YOUR GOAL - Up to and including the line that contains "From S2P Require Import WorkloadHelpers", repeat each line of the data exactly, starting from the first.

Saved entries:
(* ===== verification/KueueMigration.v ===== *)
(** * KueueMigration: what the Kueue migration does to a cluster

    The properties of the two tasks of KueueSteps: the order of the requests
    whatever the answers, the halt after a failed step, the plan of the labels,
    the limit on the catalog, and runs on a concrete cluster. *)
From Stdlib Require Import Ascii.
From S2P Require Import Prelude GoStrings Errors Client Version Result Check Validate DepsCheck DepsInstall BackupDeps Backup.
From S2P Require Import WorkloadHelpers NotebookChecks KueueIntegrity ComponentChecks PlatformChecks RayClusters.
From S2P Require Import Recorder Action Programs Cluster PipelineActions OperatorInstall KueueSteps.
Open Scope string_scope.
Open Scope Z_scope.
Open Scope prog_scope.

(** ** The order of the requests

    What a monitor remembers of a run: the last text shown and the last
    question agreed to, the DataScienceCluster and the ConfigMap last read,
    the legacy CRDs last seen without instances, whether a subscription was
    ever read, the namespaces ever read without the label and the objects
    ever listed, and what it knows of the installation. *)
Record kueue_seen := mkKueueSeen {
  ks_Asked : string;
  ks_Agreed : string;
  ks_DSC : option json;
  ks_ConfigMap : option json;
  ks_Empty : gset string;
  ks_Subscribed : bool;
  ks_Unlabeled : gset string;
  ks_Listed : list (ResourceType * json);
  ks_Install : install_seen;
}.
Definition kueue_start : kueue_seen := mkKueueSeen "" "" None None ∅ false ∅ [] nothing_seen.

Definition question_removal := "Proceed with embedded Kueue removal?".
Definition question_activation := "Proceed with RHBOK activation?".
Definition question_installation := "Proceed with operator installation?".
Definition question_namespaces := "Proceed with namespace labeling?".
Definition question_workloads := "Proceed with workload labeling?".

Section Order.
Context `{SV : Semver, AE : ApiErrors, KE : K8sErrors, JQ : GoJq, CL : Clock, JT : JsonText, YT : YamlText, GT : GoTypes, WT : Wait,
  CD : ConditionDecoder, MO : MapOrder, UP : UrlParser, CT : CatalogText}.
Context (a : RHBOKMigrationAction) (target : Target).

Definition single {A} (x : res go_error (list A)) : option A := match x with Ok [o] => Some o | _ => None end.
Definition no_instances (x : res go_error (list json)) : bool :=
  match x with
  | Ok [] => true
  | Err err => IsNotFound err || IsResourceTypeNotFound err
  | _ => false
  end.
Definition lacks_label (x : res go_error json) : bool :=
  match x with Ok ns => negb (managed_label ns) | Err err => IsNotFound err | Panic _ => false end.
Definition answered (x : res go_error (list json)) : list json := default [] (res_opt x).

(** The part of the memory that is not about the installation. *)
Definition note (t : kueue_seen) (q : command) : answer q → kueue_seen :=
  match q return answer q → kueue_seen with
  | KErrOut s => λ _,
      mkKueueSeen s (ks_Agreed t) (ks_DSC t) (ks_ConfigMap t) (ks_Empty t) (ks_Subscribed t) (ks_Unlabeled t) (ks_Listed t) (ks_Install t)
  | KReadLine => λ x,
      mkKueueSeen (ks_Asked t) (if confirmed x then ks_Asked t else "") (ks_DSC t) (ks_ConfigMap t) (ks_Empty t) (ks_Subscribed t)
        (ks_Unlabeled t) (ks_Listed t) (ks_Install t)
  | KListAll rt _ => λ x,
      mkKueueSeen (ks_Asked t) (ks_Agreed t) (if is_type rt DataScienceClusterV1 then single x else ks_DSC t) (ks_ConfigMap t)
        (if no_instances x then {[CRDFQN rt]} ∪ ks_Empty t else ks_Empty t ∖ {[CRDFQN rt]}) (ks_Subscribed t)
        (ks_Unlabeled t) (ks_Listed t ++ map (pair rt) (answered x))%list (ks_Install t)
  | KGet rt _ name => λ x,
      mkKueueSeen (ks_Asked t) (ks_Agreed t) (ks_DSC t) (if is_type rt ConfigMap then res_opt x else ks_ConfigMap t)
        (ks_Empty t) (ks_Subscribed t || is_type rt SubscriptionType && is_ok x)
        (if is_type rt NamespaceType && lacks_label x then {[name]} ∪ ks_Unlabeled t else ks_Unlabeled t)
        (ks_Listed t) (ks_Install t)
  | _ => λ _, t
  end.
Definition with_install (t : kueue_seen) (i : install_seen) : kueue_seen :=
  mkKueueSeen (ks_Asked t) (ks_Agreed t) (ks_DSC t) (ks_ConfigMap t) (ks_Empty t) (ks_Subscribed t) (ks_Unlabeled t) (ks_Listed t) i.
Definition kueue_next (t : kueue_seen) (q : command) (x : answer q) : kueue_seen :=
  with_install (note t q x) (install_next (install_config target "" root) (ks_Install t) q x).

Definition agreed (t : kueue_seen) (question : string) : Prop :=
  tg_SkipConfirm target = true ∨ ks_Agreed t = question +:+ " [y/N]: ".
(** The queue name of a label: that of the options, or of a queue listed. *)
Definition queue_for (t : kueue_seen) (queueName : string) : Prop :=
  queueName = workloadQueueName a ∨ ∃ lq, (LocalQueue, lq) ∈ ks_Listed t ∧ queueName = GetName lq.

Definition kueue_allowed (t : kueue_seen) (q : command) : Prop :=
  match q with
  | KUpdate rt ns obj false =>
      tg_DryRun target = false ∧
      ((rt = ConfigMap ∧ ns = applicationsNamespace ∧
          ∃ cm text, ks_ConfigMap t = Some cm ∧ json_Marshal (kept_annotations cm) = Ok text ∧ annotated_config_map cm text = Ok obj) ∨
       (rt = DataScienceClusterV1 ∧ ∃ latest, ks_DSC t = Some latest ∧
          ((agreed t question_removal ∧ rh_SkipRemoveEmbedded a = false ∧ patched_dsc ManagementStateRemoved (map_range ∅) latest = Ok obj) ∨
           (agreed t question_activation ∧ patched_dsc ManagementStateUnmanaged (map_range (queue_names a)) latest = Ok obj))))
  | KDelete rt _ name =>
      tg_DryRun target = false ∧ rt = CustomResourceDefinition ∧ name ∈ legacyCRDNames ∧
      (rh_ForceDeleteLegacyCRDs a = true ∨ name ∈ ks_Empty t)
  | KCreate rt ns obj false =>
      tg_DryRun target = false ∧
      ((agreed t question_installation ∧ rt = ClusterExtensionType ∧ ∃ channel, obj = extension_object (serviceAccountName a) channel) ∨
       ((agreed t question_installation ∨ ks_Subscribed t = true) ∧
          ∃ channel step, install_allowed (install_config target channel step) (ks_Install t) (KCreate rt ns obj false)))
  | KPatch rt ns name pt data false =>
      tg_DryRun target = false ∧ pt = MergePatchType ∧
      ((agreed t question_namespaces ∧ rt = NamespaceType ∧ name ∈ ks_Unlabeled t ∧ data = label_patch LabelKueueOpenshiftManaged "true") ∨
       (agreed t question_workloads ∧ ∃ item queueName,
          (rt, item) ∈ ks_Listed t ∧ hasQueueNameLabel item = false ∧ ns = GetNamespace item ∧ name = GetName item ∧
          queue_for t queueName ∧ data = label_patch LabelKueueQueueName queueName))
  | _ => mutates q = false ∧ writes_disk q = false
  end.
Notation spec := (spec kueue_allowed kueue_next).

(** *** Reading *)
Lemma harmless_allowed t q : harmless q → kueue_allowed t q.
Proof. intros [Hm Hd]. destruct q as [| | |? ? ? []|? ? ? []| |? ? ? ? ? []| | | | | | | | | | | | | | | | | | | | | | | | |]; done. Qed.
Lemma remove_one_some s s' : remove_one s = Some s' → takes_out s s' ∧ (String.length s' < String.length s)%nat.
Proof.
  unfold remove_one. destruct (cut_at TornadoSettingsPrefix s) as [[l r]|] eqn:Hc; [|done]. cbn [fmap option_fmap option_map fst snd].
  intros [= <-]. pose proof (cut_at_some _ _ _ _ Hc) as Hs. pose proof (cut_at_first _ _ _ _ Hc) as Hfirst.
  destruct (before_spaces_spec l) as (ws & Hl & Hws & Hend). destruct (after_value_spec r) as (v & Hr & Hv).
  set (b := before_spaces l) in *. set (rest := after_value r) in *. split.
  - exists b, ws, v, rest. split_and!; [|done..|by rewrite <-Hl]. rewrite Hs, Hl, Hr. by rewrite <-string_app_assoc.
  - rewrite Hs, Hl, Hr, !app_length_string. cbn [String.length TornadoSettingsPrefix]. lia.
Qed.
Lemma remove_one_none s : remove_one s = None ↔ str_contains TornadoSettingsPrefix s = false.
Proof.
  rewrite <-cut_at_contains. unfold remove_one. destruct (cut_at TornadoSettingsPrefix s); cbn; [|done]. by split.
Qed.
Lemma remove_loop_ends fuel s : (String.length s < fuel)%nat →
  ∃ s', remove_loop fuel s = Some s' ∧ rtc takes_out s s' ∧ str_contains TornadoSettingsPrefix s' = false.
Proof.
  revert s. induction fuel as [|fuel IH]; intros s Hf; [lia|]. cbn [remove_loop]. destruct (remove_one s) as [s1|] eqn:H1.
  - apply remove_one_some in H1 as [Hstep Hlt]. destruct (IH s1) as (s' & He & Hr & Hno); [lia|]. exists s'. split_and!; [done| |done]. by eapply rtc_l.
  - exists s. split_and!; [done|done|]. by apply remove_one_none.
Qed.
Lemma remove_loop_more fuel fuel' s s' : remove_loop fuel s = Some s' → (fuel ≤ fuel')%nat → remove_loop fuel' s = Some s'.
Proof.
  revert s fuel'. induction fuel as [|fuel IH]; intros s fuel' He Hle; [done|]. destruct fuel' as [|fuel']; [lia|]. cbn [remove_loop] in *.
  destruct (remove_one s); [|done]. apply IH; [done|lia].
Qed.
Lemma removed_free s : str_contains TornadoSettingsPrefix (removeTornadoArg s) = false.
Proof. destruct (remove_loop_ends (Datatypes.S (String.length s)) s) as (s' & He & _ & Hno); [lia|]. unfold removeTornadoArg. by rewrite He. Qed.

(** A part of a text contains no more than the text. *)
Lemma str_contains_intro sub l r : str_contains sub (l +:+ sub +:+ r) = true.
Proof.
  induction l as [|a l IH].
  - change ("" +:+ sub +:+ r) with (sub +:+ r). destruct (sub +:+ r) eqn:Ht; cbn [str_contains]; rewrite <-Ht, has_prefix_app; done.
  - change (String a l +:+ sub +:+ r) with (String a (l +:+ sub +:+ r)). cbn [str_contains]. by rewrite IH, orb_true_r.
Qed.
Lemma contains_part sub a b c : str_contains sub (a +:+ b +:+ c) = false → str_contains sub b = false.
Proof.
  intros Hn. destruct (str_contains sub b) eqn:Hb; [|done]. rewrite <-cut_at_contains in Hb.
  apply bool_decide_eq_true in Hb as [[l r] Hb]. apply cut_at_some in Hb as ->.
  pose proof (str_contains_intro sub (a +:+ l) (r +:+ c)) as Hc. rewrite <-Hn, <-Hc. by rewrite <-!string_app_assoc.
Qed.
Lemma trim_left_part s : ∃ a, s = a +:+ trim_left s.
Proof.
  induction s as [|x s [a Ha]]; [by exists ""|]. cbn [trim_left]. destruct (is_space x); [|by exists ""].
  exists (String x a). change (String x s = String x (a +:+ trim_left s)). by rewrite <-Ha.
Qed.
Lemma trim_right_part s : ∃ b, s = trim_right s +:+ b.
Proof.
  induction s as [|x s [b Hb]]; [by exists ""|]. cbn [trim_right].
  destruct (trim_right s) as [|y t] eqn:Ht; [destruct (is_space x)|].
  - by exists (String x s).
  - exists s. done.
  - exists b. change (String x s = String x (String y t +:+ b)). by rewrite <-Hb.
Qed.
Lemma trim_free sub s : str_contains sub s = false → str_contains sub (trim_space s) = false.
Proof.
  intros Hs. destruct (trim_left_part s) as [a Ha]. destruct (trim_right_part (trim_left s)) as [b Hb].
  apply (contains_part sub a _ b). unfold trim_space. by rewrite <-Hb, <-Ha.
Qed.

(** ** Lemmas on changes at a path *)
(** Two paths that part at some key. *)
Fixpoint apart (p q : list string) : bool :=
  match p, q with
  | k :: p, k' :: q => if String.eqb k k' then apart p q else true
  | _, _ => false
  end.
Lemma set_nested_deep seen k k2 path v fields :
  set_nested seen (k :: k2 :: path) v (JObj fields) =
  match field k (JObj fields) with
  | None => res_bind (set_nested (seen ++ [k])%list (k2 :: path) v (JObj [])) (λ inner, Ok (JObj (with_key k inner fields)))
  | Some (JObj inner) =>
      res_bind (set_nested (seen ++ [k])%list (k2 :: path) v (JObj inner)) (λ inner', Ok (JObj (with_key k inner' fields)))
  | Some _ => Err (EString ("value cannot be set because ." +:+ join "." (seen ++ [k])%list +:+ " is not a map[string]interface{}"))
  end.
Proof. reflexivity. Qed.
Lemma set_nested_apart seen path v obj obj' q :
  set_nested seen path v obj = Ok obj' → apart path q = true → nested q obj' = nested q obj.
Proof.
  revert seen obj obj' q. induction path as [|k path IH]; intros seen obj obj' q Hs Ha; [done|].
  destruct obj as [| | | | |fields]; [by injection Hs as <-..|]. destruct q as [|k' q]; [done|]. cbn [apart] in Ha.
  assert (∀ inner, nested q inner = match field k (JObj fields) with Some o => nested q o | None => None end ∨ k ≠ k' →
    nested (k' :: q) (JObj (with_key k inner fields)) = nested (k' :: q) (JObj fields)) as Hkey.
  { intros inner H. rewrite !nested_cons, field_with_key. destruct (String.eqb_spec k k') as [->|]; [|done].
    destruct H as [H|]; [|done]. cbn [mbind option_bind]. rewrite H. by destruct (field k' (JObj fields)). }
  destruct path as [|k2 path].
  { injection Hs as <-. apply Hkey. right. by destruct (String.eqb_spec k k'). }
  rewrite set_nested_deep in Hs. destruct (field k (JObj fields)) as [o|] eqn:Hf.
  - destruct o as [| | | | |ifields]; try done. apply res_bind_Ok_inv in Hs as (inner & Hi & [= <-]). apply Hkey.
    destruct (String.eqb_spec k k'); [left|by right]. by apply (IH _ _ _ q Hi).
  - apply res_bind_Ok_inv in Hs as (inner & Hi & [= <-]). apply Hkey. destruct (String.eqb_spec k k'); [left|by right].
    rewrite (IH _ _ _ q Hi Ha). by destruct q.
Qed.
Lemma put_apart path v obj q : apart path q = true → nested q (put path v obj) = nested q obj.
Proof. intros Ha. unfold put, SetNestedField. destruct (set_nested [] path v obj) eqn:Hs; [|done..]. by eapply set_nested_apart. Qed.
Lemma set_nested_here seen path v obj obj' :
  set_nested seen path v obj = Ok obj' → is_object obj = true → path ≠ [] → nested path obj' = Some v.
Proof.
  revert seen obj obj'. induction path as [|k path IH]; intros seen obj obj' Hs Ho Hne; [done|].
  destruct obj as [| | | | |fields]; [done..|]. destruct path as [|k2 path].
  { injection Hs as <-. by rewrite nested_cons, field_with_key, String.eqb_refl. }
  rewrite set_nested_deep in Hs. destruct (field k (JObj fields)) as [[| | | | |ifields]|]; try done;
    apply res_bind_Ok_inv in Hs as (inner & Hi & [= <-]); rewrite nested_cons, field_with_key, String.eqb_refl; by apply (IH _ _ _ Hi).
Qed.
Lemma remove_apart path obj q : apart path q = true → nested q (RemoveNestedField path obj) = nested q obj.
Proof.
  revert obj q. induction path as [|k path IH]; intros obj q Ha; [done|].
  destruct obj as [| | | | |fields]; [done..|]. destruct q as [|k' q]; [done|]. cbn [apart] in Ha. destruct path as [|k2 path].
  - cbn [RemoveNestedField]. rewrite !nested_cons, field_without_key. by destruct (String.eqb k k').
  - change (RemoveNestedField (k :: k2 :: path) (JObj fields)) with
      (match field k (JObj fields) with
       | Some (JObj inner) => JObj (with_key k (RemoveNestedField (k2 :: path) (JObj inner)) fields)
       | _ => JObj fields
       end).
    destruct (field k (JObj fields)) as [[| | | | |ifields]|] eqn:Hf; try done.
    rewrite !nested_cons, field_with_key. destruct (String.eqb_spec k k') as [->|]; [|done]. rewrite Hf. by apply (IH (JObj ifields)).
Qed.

WRITTEN SOLUTION -
(* ===== verification/KueueMigration.v ===== *)
(** * KueueMigration: what the Kueue migration does to a cluster

    The properties of the two tasks of KueueSteps: the order of the requests
    whatever the answers, the halt after a failed step, the plan of the labels,
    the limit on the catalog, and runs on a concrete cluster. *)
From Stdlib Require Import Ascii.
From S2P Require Import Prelude GoStrings Errors Client Version Result Check Validate DepsCheck DepsInstall BackupDeps Backup.
From S2P Require Import WorkloadHelpers NotebookChecks KueueIntegrity ComponentChecks PlatformChecks RayClusters.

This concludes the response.